Stored data:
▬▬▬

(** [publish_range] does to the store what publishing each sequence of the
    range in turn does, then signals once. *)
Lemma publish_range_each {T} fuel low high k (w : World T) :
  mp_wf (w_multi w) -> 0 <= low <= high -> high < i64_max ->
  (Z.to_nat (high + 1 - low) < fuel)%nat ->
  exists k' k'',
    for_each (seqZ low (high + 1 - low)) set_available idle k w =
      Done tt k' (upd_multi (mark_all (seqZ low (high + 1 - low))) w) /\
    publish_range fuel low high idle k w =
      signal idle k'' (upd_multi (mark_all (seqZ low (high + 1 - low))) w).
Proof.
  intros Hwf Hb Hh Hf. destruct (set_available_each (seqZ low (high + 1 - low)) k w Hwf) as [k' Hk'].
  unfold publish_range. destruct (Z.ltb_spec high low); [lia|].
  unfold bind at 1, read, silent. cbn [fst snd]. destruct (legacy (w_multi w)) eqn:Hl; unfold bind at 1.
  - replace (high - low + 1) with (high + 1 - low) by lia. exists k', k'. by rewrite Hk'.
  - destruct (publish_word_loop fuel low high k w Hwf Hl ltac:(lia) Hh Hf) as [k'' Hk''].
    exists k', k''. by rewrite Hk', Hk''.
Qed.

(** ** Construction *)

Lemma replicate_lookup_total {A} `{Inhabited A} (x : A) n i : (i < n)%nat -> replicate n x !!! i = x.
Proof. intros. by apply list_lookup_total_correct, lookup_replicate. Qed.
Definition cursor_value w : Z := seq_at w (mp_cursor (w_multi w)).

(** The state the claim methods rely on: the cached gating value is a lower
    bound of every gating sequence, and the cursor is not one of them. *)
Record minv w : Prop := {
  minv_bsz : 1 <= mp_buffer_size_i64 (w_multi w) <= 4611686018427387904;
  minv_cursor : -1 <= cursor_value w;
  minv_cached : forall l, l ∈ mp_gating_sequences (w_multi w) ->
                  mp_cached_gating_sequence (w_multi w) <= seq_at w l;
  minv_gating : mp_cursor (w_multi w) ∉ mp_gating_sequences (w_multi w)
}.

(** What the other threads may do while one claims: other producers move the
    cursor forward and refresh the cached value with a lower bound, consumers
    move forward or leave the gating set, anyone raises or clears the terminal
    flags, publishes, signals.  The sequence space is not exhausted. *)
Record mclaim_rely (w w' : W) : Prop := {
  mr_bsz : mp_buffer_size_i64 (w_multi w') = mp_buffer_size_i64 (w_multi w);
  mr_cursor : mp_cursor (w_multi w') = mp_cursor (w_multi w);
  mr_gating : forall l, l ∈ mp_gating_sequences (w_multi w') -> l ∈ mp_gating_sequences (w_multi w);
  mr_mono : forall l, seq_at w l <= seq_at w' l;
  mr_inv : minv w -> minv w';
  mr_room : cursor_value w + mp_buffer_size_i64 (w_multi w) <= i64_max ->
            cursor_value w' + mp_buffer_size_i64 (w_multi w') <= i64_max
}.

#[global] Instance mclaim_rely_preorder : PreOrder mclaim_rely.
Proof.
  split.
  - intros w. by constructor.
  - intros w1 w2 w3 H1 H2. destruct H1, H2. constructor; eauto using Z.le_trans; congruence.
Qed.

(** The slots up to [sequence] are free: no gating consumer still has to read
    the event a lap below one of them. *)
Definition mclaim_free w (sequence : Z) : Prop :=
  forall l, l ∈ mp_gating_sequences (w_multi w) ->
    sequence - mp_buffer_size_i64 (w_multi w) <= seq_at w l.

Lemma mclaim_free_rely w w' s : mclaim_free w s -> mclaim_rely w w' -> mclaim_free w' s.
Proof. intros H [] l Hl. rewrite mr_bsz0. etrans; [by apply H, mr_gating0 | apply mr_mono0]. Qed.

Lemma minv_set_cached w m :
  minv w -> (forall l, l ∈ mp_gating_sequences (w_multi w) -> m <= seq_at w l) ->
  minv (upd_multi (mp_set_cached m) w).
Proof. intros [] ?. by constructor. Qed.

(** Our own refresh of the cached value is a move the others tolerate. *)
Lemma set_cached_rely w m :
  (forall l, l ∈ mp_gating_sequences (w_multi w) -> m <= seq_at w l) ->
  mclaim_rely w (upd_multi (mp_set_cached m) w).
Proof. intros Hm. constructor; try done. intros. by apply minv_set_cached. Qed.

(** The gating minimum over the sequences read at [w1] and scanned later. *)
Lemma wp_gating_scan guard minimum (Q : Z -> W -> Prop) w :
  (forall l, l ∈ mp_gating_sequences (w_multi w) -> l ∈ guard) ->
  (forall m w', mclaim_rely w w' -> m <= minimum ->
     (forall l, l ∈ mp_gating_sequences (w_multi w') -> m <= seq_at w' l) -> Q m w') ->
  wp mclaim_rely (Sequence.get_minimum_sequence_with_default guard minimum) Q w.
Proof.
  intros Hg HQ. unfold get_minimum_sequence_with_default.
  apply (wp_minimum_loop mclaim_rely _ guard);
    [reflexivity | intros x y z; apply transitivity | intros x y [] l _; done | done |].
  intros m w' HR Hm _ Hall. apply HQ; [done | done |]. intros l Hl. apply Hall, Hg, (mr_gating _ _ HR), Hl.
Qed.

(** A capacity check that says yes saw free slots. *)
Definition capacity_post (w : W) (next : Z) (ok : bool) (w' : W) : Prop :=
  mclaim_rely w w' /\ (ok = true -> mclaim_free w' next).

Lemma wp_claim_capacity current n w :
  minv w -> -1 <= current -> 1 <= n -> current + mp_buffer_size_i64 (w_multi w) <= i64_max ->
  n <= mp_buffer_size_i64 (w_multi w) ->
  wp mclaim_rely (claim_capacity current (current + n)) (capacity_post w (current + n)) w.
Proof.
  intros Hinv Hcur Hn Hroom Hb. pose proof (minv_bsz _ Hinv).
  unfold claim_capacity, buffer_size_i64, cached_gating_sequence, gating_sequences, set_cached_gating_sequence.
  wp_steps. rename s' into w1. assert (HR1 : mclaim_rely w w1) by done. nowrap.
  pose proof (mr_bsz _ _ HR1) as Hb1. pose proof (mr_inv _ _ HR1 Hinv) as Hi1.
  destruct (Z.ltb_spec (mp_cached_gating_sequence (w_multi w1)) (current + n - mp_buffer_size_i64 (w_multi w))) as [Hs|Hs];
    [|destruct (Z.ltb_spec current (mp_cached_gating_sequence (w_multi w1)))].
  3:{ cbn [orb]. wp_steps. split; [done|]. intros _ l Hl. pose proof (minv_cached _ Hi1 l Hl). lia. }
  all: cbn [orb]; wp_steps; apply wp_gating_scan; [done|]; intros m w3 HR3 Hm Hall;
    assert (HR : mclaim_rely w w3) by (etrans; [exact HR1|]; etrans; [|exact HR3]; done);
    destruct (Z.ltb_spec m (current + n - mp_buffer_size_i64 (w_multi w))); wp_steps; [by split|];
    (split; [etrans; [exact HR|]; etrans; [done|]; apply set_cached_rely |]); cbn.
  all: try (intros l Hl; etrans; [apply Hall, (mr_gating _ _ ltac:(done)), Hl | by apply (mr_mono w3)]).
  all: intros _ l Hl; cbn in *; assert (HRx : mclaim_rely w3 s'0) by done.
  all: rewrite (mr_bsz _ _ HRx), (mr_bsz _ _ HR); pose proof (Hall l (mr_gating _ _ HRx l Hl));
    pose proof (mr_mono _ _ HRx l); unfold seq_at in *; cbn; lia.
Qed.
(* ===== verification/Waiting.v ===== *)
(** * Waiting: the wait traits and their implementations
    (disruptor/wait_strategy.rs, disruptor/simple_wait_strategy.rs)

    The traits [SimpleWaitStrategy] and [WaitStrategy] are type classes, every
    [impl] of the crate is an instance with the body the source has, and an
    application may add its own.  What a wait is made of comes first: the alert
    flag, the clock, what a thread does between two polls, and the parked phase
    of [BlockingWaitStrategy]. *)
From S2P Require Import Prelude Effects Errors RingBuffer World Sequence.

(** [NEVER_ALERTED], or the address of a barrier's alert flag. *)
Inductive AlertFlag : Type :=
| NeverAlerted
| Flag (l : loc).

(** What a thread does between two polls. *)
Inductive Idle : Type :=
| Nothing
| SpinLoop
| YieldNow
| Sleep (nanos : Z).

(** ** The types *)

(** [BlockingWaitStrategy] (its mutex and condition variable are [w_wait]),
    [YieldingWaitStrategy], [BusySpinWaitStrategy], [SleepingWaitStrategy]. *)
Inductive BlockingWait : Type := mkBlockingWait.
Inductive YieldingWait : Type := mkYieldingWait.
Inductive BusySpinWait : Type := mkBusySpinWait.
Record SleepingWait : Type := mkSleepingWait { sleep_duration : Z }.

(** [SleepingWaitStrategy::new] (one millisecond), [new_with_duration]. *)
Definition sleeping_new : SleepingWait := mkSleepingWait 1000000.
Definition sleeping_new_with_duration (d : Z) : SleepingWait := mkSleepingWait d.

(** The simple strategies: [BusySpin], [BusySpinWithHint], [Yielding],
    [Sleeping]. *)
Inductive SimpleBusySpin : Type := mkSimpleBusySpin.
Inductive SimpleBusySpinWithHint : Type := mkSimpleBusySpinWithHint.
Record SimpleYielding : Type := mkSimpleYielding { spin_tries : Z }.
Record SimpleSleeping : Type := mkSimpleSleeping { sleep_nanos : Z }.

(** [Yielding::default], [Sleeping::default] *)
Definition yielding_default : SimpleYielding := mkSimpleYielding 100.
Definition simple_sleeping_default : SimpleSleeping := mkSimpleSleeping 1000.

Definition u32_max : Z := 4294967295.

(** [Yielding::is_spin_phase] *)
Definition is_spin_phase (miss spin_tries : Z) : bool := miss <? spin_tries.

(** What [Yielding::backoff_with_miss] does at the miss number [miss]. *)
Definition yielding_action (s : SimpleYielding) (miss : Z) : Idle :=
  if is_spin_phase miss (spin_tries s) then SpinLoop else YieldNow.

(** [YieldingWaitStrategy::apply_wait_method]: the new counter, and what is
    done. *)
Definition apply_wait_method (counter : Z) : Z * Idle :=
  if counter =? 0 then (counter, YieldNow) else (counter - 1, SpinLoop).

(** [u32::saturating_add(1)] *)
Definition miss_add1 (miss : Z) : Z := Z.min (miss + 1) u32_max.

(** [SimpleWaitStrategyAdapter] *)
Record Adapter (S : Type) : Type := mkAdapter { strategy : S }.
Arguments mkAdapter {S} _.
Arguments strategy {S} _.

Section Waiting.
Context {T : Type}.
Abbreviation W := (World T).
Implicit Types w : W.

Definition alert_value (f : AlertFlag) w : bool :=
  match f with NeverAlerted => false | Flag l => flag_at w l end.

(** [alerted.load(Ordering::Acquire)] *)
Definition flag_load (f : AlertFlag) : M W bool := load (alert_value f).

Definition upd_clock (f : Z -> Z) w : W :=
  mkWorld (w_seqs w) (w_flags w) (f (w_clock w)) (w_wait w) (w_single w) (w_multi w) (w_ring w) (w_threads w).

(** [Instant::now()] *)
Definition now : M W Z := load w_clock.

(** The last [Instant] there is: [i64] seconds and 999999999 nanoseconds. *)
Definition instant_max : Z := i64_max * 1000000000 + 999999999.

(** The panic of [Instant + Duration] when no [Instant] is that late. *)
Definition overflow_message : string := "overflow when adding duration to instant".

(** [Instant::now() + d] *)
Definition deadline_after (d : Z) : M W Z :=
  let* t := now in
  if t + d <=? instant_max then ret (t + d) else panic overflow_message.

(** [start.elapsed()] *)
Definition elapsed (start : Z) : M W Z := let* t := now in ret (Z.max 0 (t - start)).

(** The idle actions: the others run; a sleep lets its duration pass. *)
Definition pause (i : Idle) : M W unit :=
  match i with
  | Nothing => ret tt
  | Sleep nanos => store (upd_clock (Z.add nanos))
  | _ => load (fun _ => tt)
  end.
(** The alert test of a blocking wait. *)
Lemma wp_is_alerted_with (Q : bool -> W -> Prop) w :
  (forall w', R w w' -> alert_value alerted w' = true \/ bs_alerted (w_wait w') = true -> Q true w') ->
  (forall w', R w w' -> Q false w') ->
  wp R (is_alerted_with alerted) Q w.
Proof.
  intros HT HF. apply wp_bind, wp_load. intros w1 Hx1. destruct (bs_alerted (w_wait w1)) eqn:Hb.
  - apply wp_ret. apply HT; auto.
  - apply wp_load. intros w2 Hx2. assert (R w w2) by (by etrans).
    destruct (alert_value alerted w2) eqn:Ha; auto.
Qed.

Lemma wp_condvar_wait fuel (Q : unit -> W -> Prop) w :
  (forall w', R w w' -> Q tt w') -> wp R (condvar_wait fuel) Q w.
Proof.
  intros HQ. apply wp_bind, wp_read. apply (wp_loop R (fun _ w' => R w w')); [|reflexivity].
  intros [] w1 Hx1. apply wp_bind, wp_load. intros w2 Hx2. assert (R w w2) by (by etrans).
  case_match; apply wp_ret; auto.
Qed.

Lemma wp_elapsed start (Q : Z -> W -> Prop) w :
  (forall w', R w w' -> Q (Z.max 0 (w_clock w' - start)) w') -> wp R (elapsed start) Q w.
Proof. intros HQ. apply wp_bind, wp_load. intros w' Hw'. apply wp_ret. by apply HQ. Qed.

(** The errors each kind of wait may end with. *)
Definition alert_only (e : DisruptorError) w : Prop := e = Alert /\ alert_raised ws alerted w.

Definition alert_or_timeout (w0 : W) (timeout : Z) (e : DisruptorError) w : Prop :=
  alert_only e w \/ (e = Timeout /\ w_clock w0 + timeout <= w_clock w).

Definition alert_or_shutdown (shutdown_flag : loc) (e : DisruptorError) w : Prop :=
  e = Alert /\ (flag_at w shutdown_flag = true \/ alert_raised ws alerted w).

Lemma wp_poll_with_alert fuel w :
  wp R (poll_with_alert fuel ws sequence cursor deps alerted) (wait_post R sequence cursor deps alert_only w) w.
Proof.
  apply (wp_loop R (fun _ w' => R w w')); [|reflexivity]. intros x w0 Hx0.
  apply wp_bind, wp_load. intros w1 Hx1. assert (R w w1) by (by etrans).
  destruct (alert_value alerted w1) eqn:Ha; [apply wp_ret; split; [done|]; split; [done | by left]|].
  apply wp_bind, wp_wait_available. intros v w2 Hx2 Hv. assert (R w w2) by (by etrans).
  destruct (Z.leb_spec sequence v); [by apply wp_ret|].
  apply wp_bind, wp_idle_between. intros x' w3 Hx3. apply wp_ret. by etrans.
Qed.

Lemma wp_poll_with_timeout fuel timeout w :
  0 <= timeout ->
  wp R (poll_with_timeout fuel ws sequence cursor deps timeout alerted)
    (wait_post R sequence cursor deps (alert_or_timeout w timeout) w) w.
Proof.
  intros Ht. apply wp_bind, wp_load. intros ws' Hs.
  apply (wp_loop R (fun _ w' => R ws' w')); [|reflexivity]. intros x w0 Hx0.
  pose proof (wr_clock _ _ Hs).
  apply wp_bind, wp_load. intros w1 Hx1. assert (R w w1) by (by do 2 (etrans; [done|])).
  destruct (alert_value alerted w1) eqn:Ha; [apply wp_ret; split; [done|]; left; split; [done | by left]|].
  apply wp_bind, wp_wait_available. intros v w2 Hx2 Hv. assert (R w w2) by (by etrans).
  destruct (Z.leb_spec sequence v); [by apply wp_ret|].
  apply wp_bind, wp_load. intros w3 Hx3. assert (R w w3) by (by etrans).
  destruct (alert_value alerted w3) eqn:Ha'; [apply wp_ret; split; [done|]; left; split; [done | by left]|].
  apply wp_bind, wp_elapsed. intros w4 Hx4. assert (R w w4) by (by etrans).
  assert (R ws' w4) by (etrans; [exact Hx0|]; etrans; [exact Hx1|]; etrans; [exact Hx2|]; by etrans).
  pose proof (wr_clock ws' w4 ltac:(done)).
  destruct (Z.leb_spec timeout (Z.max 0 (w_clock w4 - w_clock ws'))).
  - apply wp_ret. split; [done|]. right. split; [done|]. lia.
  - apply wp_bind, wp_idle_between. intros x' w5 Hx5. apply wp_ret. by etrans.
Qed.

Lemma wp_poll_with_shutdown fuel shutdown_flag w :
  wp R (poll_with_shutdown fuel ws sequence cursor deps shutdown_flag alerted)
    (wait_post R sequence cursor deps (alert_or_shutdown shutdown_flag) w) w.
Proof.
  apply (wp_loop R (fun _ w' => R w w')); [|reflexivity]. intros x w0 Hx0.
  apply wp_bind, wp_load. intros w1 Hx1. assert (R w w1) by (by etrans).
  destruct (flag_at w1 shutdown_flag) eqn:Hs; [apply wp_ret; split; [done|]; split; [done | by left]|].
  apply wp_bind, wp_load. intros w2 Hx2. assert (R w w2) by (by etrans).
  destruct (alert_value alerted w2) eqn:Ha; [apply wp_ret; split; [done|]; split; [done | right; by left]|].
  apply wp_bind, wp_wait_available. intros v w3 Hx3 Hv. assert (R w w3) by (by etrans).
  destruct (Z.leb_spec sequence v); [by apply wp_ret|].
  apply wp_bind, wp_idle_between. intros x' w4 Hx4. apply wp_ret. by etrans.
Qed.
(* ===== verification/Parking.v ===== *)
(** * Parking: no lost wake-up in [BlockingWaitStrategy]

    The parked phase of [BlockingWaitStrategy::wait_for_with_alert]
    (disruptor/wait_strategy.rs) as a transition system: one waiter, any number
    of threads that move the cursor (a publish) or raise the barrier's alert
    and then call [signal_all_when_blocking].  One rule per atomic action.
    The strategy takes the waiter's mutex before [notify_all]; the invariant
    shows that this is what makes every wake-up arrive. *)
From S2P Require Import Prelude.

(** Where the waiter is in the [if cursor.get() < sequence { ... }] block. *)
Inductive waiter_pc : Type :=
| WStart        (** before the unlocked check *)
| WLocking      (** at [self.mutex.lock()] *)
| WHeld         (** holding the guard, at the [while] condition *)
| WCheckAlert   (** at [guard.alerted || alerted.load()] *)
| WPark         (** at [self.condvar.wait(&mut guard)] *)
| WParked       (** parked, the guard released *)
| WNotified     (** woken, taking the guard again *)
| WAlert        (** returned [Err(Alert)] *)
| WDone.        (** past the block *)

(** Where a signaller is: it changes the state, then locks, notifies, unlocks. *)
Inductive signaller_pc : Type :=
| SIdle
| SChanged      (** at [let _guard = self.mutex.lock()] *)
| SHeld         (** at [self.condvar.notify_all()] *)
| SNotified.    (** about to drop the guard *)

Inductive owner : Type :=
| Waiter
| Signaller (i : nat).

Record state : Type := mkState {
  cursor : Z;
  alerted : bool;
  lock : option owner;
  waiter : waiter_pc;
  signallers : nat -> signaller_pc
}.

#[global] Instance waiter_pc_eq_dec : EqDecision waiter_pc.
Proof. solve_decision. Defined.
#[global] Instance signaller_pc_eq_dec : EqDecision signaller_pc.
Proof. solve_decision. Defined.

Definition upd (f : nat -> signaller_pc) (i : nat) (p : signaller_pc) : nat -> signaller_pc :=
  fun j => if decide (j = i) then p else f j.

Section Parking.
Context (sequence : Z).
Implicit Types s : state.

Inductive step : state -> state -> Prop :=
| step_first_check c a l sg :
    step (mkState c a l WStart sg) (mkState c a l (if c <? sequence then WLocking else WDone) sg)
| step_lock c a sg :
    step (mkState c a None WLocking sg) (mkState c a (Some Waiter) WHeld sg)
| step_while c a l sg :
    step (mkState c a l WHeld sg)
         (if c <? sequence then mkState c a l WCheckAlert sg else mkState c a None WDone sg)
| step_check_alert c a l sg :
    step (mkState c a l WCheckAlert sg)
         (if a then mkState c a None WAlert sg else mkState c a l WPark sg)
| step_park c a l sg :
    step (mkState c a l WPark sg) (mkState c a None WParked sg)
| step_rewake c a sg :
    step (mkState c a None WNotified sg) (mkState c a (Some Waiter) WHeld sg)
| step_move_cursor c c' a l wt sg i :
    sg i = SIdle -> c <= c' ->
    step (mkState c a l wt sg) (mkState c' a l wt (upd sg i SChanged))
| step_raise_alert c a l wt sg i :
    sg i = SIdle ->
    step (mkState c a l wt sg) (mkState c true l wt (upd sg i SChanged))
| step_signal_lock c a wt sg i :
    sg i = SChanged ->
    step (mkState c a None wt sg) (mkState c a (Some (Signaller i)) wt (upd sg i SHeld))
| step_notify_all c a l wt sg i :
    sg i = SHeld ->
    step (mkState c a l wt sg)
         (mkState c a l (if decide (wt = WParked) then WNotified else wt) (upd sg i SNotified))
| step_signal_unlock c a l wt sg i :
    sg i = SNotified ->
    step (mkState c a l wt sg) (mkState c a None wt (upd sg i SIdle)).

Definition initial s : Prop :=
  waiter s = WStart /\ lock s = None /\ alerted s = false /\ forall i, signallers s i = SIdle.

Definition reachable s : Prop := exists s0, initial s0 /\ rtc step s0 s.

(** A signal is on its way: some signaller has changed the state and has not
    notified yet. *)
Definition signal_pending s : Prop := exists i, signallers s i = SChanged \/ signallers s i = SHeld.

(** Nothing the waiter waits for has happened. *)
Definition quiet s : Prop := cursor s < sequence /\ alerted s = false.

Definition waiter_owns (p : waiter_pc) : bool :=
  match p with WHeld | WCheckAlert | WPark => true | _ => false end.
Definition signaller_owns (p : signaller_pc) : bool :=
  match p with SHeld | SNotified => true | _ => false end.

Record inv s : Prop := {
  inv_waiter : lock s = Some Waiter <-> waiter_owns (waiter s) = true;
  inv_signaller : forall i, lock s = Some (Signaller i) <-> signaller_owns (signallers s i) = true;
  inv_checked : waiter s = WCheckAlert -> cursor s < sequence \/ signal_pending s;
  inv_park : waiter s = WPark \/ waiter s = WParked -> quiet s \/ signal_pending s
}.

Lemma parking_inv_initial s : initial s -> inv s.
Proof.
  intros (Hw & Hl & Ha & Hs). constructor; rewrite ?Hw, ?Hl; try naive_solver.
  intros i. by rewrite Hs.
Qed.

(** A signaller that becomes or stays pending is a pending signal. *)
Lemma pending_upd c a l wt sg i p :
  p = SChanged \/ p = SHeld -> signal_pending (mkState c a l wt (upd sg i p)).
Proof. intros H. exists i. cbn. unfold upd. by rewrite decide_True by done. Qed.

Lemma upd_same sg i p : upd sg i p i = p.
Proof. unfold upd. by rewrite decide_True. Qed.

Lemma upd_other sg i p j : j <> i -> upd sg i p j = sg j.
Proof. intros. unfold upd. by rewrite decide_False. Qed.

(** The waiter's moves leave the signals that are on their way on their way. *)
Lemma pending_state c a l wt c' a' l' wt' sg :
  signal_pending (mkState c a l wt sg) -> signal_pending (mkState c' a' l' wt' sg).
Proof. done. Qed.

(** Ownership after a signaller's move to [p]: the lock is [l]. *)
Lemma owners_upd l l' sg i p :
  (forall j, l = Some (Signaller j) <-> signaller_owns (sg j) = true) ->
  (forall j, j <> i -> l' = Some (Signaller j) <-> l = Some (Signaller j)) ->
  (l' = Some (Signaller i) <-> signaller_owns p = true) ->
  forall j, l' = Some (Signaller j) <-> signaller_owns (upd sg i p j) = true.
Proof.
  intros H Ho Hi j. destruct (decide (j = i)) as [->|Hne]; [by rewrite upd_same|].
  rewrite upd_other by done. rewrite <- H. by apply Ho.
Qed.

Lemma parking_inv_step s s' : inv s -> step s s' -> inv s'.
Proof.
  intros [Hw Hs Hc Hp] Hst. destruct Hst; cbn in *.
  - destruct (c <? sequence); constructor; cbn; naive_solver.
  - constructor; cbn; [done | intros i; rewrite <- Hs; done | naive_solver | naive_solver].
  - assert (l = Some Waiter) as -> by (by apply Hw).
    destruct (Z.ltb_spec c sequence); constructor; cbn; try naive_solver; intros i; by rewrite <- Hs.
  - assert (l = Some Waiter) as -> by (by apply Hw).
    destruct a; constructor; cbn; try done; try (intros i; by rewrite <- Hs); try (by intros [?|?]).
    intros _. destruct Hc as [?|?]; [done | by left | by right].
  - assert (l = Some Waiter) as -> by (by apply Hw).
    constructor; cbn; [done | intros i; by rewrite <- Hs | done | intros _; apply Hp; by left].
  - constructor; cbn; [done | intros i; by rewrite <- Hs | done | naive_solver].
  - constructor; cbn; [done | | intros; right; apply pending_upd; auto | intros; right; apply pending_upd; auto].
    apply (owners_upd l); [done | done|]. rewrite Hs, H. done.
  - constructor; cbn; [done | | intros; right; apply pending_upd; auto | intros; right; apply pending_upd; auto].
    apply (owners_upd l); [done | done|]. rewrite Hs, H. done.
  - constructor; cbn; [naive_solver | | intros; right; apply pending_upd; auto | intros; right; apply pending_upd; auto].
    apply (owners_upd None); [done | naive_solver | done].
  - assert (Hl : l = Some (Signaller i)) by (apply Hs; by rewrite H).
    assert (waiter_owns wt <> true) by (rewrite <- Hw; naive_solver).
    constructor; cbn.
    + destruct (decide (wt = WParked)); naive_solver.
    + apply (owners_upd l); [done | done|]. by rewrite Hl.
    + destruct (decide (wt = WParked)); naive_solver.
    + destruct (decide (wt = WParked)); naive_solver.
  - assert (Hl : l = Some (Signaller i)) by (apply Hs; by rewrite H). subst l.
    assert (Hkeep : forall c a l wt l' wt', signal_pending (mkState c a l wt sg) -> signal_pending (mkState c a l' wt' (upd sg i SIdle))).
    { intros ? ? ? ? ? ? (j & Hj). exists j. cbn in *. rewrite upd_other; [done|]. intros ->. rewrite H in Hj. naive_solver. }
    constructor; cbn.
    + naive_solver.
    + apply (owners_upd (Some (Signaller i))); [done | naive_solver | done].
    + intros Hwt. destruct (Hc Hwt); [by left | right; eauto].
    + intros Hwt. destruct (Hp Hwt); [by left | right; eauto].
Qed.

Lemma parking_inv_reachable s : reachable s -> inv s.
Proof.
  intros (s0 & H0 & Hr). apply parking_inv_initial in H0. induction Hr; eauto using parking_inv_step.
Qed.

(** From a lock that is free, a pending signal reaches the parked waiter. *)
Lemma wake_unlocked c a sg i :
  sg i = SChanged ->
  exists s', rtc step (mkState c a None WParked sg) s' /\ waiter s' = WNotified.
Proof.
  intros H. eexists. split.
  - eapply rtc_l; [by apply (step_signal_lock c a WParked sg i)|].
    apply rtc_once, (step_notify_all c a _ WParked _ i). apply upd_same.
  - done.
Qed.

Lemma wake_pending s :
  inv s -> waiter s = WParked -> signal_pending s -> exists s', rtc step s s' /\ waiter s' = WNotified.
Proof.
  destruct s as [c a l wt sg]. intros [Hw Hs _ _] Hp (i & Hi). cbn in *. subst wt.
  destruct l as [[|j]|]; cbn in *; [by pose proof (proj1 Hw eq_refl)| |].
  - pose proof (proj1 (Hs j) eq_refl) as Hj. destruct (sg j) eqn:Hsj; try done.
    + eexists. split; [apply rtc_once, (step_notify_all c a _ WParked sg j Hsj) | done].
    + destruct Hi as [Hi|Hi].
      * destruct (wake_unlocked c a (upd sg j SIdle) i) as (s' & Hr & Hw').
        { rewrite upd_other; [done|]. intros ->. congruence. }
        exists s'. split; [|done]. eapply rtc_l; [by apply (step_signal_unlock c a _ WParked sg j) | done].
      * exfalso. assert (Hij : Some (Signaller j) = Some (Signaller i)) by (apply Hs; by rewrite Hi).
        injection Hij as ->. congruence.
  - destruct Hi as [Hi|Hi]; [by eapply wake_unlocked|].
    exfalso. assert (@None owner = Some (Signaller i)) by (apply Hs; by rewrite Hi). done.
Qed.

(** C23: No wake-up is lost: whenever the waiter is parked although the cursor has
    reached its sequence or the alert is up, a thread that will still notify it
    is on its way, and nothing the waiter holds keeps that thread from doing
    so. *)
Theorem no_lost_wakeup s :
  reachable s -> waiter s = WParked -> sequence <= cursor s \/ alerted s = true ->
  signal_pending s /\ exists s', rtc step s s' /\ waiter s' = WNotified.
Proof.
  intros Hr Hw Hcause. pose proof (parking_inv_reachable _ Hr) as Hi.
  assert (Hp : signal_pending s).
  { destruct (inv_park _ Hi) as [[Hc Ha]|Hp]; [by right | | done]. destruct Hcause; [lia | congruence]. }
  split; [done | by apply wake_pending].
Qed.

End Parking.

▬▬▬

PROBLEM REQUIREMENTS
Find and copy each line of the data where "does" is present.

ANSWER TO THE EXERCISE
(** [publish_range] does to the store what publishing each sequence of the
    range in turn does, then signals once. *)
    flag, the clock, what a thread does between two polls, and the parked phase
(** What a thread does between two polls. *)
(** What [Yielding::backoff_with_miss] does at the miss number [miss]. *)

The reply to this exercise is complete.